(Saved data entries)
━━━━
Lemma deliver_exact ls : ∀ event w,
  (∀ t l, (t, l) ∈ ls →
     (bound_this l < length (heap w))%nat ∧
     l = listener_for t (bound_this l)) →
  ∃ w' event',
    deliver ls event w = Some (w', event') ∧
    listeners w' = listeners w ∧
    (∀ a, heap w' !! a = react ls event a <$> heap w !! a) ∧
    type event' = type event ∧ code event' = code event ∧
    ((event' = preventDefault event ∧
      ∃ a k, heap w !! a = Some k ∧ consumes ls event a k = true) ∨
     (event' = event ∧
      ∀ a k, heap w !! a = Some k → consumes ls event a k = false)).
Proof.
  induction ls as [|[t l] rest IH]; intros event w Hls; simpl.
  - exists w, event. split_and!; try done.
    + intros a. destruct (heap w !! a); simpl; [|done]. by rewrite react_nil.
    + right. split; [done|]. intros. apply consumes_nil.
  - assert (Hrest : ∀ w1, length (heap w1) = length (heap w) →
              ∀ t' l', (t', l') ∈ rest →
                (bound_this l' < length (heap w1))%nat ∧
                l' = listener_for t' (bound_this l')).
    { intros w1 Hlen t' l' Hin. rewrite Hlen. apply Hls. by right. }
    case_decide as Ht.
    + subst t. destruct (Hls (type event) l) as [Hb Hl]; [by left|].
      set (b := bound_this l) in *. rewrite Hl. clearbody b. clear Hl.
      destruct (lookup_lt_is_Some_2 _ _ Hb) as [kb Hkb].
      rewrite (invoke_listener_for _ _ _ _ _ Hkb).
      destruct (strict_equal (code event) (value kb)) eqn:Hm; simpl.
      * set (kb' := match type event with
                    | keydown => set_down kb
                    | keyup => set_up kb
                    end).
        destruct (IH (preventDefault event) (store b kb' w))
          as (w' & event' & -> & Hlst & Hheap & Ht' & Hc' & Hev).
        { apply Hrest. apply store_length. }
        exists w', event'. split_and!; try done.
        -- intros a. rewrite Hheap.
           destruct (decide (b = a)) as [<-|Hne].
           ++ rewrite store_lookup_eq, Hkb by done. simpl. f_equal.
              rewrite (react_event_ext _ event) by done.
              rewrite (react_cons_hit _ _ _ _ Hm). apply react_settled.
           ++ rewrite store_lookup_ne by done.
              destruct (heap w !! a) as [k|]; simpl; [|done]. f_equal.
              rewrite (react_event_ext _ event) by done.
              rewrite react_cons_other; [done|].
              intros [= Heq]. by apply listener_for_inj in Heq.
        -- left. split.
           ++ destruct Hev as [[-> _]|[-> _]]; [|done].
              apply preventDefault_idempotent.
           ++ exists b, kb. split; [done|].
              rewrite consumes_cons, Hm. by rewrite bool_decide_eq_true_2.
      * destruct (IH event w (Hrest w eq_refl))
          as (w' & event' & -> & Hlst & Hheap & Ht' & Hc' & Hev).
        exists w', event'. split_and!; try done.
        -- intros a. rewrite Hheap.
           destruct (heap w !! a) as [k|] eqn:Hk; simpl; [|done]. f_equal.
           destruct (decide (b = a)) as [<-|Hne].
           ++ assert (k = kb) as -> by congruence.
              by destruct (react_cons_miss
                             (type event, listener_for (type event) b)
                             rest event b kb Hm) as [-> ->].
           ++ rewrite react_cons_other; [done|].
              intros [= Heq]. by apply listener_for_inj in Heq.
        -- destruct Hev as [[-> (a & k & Hk & Hcons)]|[-> Hnone]].
           ++ left. split; [done|]. exists a, k. split; [done|].
              rewrite consumes_cons. unfold consumes in Hcons.
              apply andb_prop in Hcons as [-> ->]. by rewrite orb_true_r.
           ++ right. split; [done|]. intros a k Hk.
              rewrite consumes_cons.
              destruct (decide (b = a)) as [<-|Hne].
              ** assert (k = kb) as -> by congruence. by rewrite Hm.
              ** rewrite bool_decide_eq_false_2.
                 { apply (Hnone a k Hk). }
                 intros [= Heq]. by apply listener_for_inj in Heq.
    + destruct (IH event w (Hrest w eq_refl))
        as (w' & event' & -> & Hlst & Hheap & Ht' & Hc' & Hev).
      exists w', event'. split_and!; try done.
      * intros a. rewrite Hheap.
        destruct (heap w !! a) as [k|]; simpl; [|done]. f_equal.
        rewrite react_cons_other; [done|]. by intros [= -> _].
      * destruct Hev as [[-> (a & k & Hk & Hcons)]|[-> Hnone]].
        -- left. split; [done|]. exists a, k. split; [done|].
           rewrite consumes_cons. unfold consumes in Hcons.
           apply andb_prop in Hcons as [-> ->]. by rewrite orb_true_r.
        -- right. split; [done|]. intros a k Hk. rewrite consumes_cons.
           rewrite bool_decide_eq_false_2 by by intros [= -> _].
           apply (Hnone a k Hk).
Qed.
━━━━
### Task description
Of the lines above, show those in which "congruence" appears.

### Response to this exercise
           ++ assert (k = kb) as -> by congruence.
              ** assert (k = kb) as -> by congruence. by rewrite Hm.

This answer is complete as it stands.